Applicable standards
AS 4678:2002 — Earth-retaining structures (Annex D: Reinforced soil), AS 1726:2017 — Geotechnical site investigations (soil classification for grid-soil interaction), AS 4133.4.2 — Determining tensile properties of geogrids by the multi-rib tensile method, ISO 13431:1999 — Geotextiles and geotextile-related products — Determination of tensile creep and creep rupture behaviour
Frequently asked questions
What is the typical cost range for a geogrid specification review in Bendigo?
A full design verification with pullout testing typically ranges between AU$700 and AU$1,890 depending on the number of grid types and soil samples. For a standard subdivision pavement review without pullout testing, expect to pay around AU$950.
Can I use a standard biaxial geogrid for a residential driveway on clay?
Only if the subgrade CBR is above 3%. For Bendigo's common low-plasticity clays (CBR 1–2%), a biaxial grid with at least 30 kN/m ultimate strength is needed, but you also must check the aperture size won't clog with the clay. A triaxial grid often performs better because the triangular aperture resists clogging better in cohesive soils.
How does the goldfields history affect geogrid specification?
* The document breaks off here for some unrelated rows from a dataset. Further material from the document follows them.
Lemma always_kept {A} (P : A -> Prop) : lasting (always P).
Proof using Type. by intros a s s' _ H. Qed.
Lemma any_kept {A} : lasting (@any A).
Proof using Type. by intros a s s' _ H. Qed.

Lemma fine_ret {A} (post : A -> S -> Prop) a s : post a s -> fine_from post s (ret a).
Proof using Type. intros H. split; [done|]. by intros ? [= <-]. Qed.
Lemma fine_throw {A} (post : A -> S -> Prop) e s : fine_from post s (throw e).
Proof using Type. by split. Qed.
Lemma fine_weaken {A} (post post' : A -> S -> Prop) s p : (forall a s', post a s' -> post' a s') -> fine_from post s p -> fine_from post' s p.
Proof using Type. intros H Hp. eapply safe_post; [|exact Hp]. intros r t s' [-> Hr]. split; [done|]. intros a Ha. by apply H, Hr. Qed.
Lemma fine_bind {A B} (post : A -> S -> Prop) (post' : B -> S -> Prop) s (p : prog A) f : inv s ->
  fine_from post s p -> (forall a s', inv s' -> post a s' -> fine_from post' s' (f (Ok a))) ->
  (forall e s', inv s' -> fine_from post' s' (f (Throw e))) -> fine_from post' s (bind p f).
Proof using Type.
  intros Hi Hp Hf He. apply safe_bind. eapply safe_post; [|apply safe_inv; [exact Hi|exact Hp]].
  intros [a|e] t s' (Hi' & -> & Hr); [|by apply He]. apply Hf; auto.
Qed.
Lemma fine_then {A B} (post : A -> S -> Prop) (post' : B -> S -> Prop) s (p : prog A) f : inv s ->
  fine_from post s p -> (forall a s', inv s' -> post a s' -> fine_from post' s' (f a)) -> fine_from post' s (and_then p f).
Proof using Type. intros Hi Hp Hf. eapply fine_bind; [done|exact Hp|done|]. intros. apply fine_throw. Qed.
Lemma fine_await {A} (post : A -> S -> Prop) s (p : prog A) : inv s -> lasting post -> fine_from post s p -> fine_from post s (await p).
Proof using Type.
  intros Hi HQ Hp. apply safe_bind. eapply safe_post; [|exact Hp]. intros r t s' [-> Hr]. apply safe_pause. intros s1 Hg Hi1.
  split; [done|]. intros a Ha. eapply HQ; [exact Hg|auto].
Qed.
(** A stretch without awaits. *)
Lemma fine_stretch {A} (post : A -> S -> Prop) s (m : method S A) :
  (inv s -> guar none s none (snd (m s)) /\ forall a, inv (snd (m s)) -> fst (m s) = Ok a -> post a (snd (m s))) ->
  inv s -> fine_from post s (sync m).
Proof using Type.
  intros H Hi. destruct (H Hi) as [Hk HQ]. exists none. split; [done|]. intros Hi'. split; [done|]. by intros a Ha; apply HQ.
Qed.
Lemma fine_race {A} (post : A -> S -> Prop) s late (p : prog A) : lasting post -> fine_from post s p ->
  fine_from (fun o s => match o with Some a => post a s | None => True end) s (deadline_race late p).
Proof using Type.
  intros HQ Hp. split.
  - eapply safe_post; [|exact Hp]. intros r t s' [-> Hr]. split; [done|]. intros s1 Hg Hi.
    destruct r as [a|e]; [apply fine_ret; by eapply HQ, Hr|apply fine_throw].
  - intros s1 _ Hi. by apply fine_ret.
Qed.
Lemma fine_until {A} (post : A -> S -> Prop) s (body : prog (option A)) : inv s -> lasting post ->
  fine (fun o s => match o with Some a => post a s | None => True end) body -> fine_from post s (Until body body Done).
Proof using Type.
  intros Hi HQ Hb. assert (Hround : forall s, inv s -> safe body none (fun r t' s' => t' = none /\ forall s1, rely none s' s1 -> inv s1 ->
    match r with
    | Ok None => True
    | Ok (Some b) => safe (Done (Ok b)) none (fun r t s' => t = none /\ forall a, r = Ok a -> post a s') s1
    | Throw e => safe (Done (Throw e)) none (fun (r : result A) t s' => t = none /\ forall a, r = Ok a -> post a s') s1
    end) s).
  { intros s0 Hi0. eapply safe_post; [|by apply Hb]. intros r t s' [-> Hr]. split; [done|]. intros s1 Hg Hi1.
    destruct r as [[a|]|e]; [|done|by split]. split; [done|]. intros b [= <-]. eapply HQ; [exact Hg|]. by apply (Hr (Some a)). }
  split; [by apply Hround|]. intros s1 _ Hi1. by apply Hround.
Qed.
Lemma fine_ended {A} (post : A -> S -> Prop) s (p : prog A) m : inv s -> (forall a s, post a s -> post a (snd (m s))) ->
  (forall s, guar none s none (snd (m s))) -> fine_from post s p -> fine_from post s (finally p m).
Proof using Type.
  intros Hi HQ Hm Hp. apply safe_bind. eapply safe_post; [|exact Hp]. intros r t s' [-> Hr]. exists none.
  split; [apply Hm|]. intros _. split; [done|]. intros a Ha. by apply HQ, Hr.
Qed.
(** A promise is started with its program, and its result waited for. *)
Lemma fine_started {A} (post : A -> S -> Prop) s (cells : S -> list (option (result A))) with_cells (p : prog A) :
  guar none s none s -> (forall s, guar none s none (with_cells (cells s ++ [None])%list s)) ->
  (forall s i r, inv s -> (forall a, r = Ok a -> post a s) -> guar none s none (with_cells (<[i := Some r]> (cells s)) s)) ->
  fine post p -> fine_from any s (start_promise cells with_cells p).
Proof using Type.
  intros H0 H1 H2 Hp. exists none. split; [done|]. intros Hi. cbn [fst get].
  exists none. split; [apply H1|]. intros Hi1. split; [|intros s2 _ _; by split].
  apply safe_bind. eapply safe_post; [|apply safe_inv; [exact Hi1|by apply Hp]]. intros r t s' (Hi' & -> & Hr).
  exists none. split; [by apply H2|]. done.
Qed.
Lemma fine_promise {A} (post : A -> S -> Prop) s (cells : S -> list (option (result A))) i :
  (forall s a, inv s -> cells s !! i = Some (Some (Ok a)) -> post a s) -> fine_from post s (promise cells i).
Proof using Type.
  intros H s1 r _ Hi Hr. split; [done|]. intros a ->. apply H; [done|]. unfold mjoin, option_join in Hr.
  by destruct (cells s1 !! i) as [[x|]|]; simplify_eq.
Qed.
(** Whatever follows a program in the pool. *)
Lemma fine_ends {A} (post : A -> S -> Prop) s (p : prog A) (f : result A -> prog unit) : inv s -> fine_from post s p ->
  (forall r s', inv s' -> (forall a, r = Ok a -> post a s') -> safe (f r) none ends s') -> safe (bind p f) none ends s.
Proof using Type.
  intros Hi Hp Hf. apply safe_bind. eapply safe_post; [|apply safe_inv; [exact Hi|exact Hp]].
  intros r t s' (Hi' & -> & Hr). by apply Hf.
Qed.
End Logic.
End Programs.
Definition promptForSecret (request : CredentialRequest) (deadline : Z) (name : string) (baseGeneration : option string) : prog acquisition :=
  secretRequest <~ sync (requestWithRemainingTimeout request deadline);
  match secretRequest with
  | None => ret (inr (timed_out request))
  | Some secretRequest =>
      s <~ await (withDeadline deadline (ask (PromptSecret secretRequest name)));
      match s with
      | None => ret (inr (timed_out request))
      | Some None => ret (inr (was_cancelled request))
      | Some (Some s) =>
          if negb (isValidSecret s) then
            ret (cancelled request SUBVERSIONR_CREDENTIAL_SECRET_INVALID "auth" "error.auth.credentialSecretInvalid")
          else if negb (req_persistenceAllowed request) then sync (prompted name s InSession baseGeneration)
          else
            persistenceRequest <~ sync (requestWithRemainingTimeout request deadline);
            match persistenceRequest with
            | None => ret (inr (timed_out request))
            | Some persistenceRequest =>
                persistence <~ await (withDeadline deadline (ask (PickPersistence persistenceRequest)));
                match persistence with
                | None => ret (inr (timed_out request))
                | Some None => ret (inr (was_cancelled request))
                | Some (Some intent) => sync (prompted name s intent baseGeneration)
                end
            end
      end
  end.

(** One prompt at a time for an authority: a request that asks the same shares
    the answer of the prompt under way, another waits for it and starts over. *)
Definition prompt_round (request : CredentialRequest) (deadline : Z) (authorityHash compatibilityKey : string) (factory : prog acquisition)
    : prog (option acquisition) :=
  active <~ sync (state (fun c => map_get (promptFlights c) authorityHash));
  match active with
  | Some (key, i) =>
      r <~ await (withDeadline deadline (promise promptPromises i));
      match r with
      | None => ret (Some (inr (timed_out request)))
      | Some r => if bool_decide (key = compatibilityKey) then ret (Some r) else ret None
      end
  | None =>
      i <~ start_promise promptPromises with_promptPromises factory;
      _ <~ sync (update (fun c => with_promptFlights (map_set (promptFlights c) authorityHash (compatibilityKey, i)) c));
      r <~ finally (promise promptPromises i) (update (fun c =>
        if bool_decide (snd <$> map_get (promptFlights c) authorityHash = Some i)
        then with_promptFlights (map_delete (promptFlights c) authorityHash) c else c));
      ret (Some r)
  end.
Definition runPromptFlight (request : CredentialRequest) (deadline : Z) (authorityHash compatibilityKey : string) (factory : prog acquisition)
    : prog acquisition :=
  Until (prompt_round request deadline authorityHash compatibilityKey factory)
        (prompt_round request deadline authorityHash compatibilityKey factory) Done.

Definition acquirePromptSingleFlight (request : CredentialRequest) (authorityHash name : string) (baseGeneration : option string) (deadline : Z)
    : prog acquisition :=
  await (runPromptFlight request deadline authorityHash ("fixed" ++ String NUL (name ++ String NUL (default "" baseGeneration)))
    (await (promptForSecret request deadline name baseGeneration))).

Definition stored_or_prompt (request : CredentialRequest) (authorityHash : string) (deadline : Z) (name : string) : prog acquisition :=
  stored <~ await (readAvailableCredential authorityHash name);
  match stored with
  | Some a => ret (inl a)
  | None => await (promptForSecret request deadline name None)
  end.

Definition acquireChooserSingleFlight (request : CredentialRequest) (authorityHash : string) (deadline : Z) : prog acquisition :=
  await (runPromptFlight request deadline authorityHash "chooseForeground" (
    accounts <~ await (readAccounts authorityHash);
    uiRequest <~ sync (requestWithRemainingTimeout request deadline);
    match uiRequest with
    | None => ret (inr (timed_out request))
    | Some uiRequest =>
        selected <~ await (withDeadline deadline (ask (PickAccount uiRequest accounts)));
        match selected with
        | None => ret (inr (timed_out request))
        | Some None => ret (inr (was_cancelled request))
        | Some (Some selected) =>
            match normalizeUsername (Some (VStr selected)) with
            | None => throw (invalidParams "account.username")
            | Some name => stored_or_prompt request authorityHash deadline name
            end
        end
    end)).

Definition acquireInitial (request : CredentialRequest) (authorityHash : string) (deadline : Z) : prog acquisition :=
  match req_account request with
  | FixedAccount name =>
      if negb (req_interactive request) || bool_decide (req_origin request = Background) then
        stored <~ await (readAvailableCredential authorityHash name);
        match stored with
        | Some a => ret (inl a)
        | None => ret (cancelled request SUBVERSIONR_CREDENTIAL_ACCOUNT_UNAVAILABLE "auth" "error.auth.credentialAccountUnavailable")
        end
      else
        await (runPromptFlight request deadline authorityHash ("fixed-initial" ++ String NUL name)
          (stored_or_prompt request authorityHash deadline name))
  | ChooseForeground =>
      if negb (req_interactive request) || negb (bool_decide (req_origin request = Foreground)) then
        ret (cancelled request SUBVERSIONR_CREDENTIAL_NON_INTERACTIVE "auth" "error.auth.credentialNonInteractive")
      else await (acquireChooserSingleFlight request authorityHash deadline)
  end.

Definition retryable (request : CredentialRequest) (authorityHash : string) (previous : LeaseTombstone) : bool :=
  bool_decide (tomb_operationId previous = req_operationId request) && bool_decide (tomb_outcome previous = Rejected)
  && bool_decide (tomb_authorityHash previous = authorityHash) && negb (tomb_retryConsumed previous)
  && (bool_decide (tomb_source previous = FromStored) || bool_decide (tomb_source previous = FromSession)).
Definition consume_retry (t : LeaseTombstone) : LeaseTombstone :=
  {| tomb_operationId := tomb_operationId t; tomb_leaseId := tomb_leaseId t; tomb_outcome := tomb_outcome t;
     tomb_authorityHash := tomb_authorityHash t; tomb_accountHash := tomb_accountHash t; tomb_generation := tomb_generation t;
     tomb_source := tomb_source t; tomb_username := tomb_username t; tomb_retryConsumed := true |}.

Definition acquireRetry (request : CredentialRequest) (authorityHash previousLeaseId : string) (deadline : Z) : prog acquisition :=
  let invalid := cancelled request SUBVERSIONR_CREDENTIAL_RETRY_INVALID "auth" "error.auth.credentialRetryInvalid" in
  previous <~ sync (state (fun c => map_get (tombstones c) previousLeaseId));
  match previous with
  | Some previous =>
      if negb (retryable request authorityHash previous) then ret invalid
      else if negb (req_interactive request) || negb (bool_decide (req_origin request = Foreground)) then
        ret (cancelled request SUBVERSIONR_CREDENTIAL_NON_INTERACTIVE "auth" "error.auth.credentialNonInteractive")
      else if match req_account request with FixedAccount name => negb (bool_decide (name = tomb_username previous)) | _ => false end
      then ret invalid
      else
        _ <~ sync (update (fun c => with_tombstones (map_set (tombstones c) previousLeaseId (consume_retry previous)) c));
        await (acquirePromptSingleFlight request authorityHash (tomb_username previous) (Some (tomb_generation previous)) deadline)
  | None => ret invalid
  end.

(** ** Credentials of version 1 *)
Section Legacy.
Context (request : CredentialRequest) (deadline : Z) (epoch operationEpoch : nat).
Let alive : method World bool := requestLifecycleCurrent (req_operationId request) operationEpoch deadline epoch.
Definition check_alive : prog unit := sync (assertRequestLifecycle request operationEpoch deadline epoch).
(** [this.now() >= deadline ? PROMPT_TIMEOUT : false] *)
Definition late_or_not : method World (option bool) := t <- now; mret (if (deadline <=? t)%Z then None else Some false).

Fixpoint legacySnapshots (keys : list string) (snapshots : list (string * string)) : prog (list (string * string)) :=
  match keys with
  | [] => ret snapshots
  | key :: rest =>
      value <~ await (ask (GetSecret key));
      _ <~ check_alive;
      match value with
      | None => throw storageIntegrityError
      | Some v => legacySnapshots rest (map_set snapshots key v)
      end
  end.
Fixpoint deleteLegacy (mutation : list string -> bool -> StorageMutation) (keys deleted : list string) : prog unit :=
  match keys with
  | [] =>
      attempt (mutation deleted true) (await (ask (DeleteSecret LEGACY_INDEX_KEY))) (fun _ =>
      attempt (mutation deleted true) check_alive ret)
  | key :: rest =>
      let deleted := set_add deleted key in
      attempt (mutation deleted false) (await (ask (DeleteSecret key))) (fun _ =>
      attempt (mutation deleted false) check_alive (fun _ => deleteLegacy mutation rest deleted))
  end.
Definition clearLegacy : prog unit :=
  _ <~ check_alive;
  current <~ await readLegacyIndex;
  _ <~ check_alive;
  snapshots <~ legacySnapshots current [];
  deleteLegacy (RestoreLegacy snapshots current) current [].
Historical mining left pockets of loose fill and variable compaction across Bendigo. A geogrid specified for uniform subgrade may fail where old shafts or trenches exist. We recommend a minimum of one georradar survey per hectare to map any buried voids before finalizing the grid layout. This extra step has saved several projects from costly rework.
What long-term durability testing is required for geogrids in Bendigo?
Australian standards require a creep reduction factor based on 10,000-hour creep testing (ISO 13431) for design lives over 50 years. For the goldfield clays with high plasticity, we also recommend a chemical resistance test against the local acidic groundwater (pH often 4.5–5.5) to confirm the polyester or polypropylene grid won't degrade over time.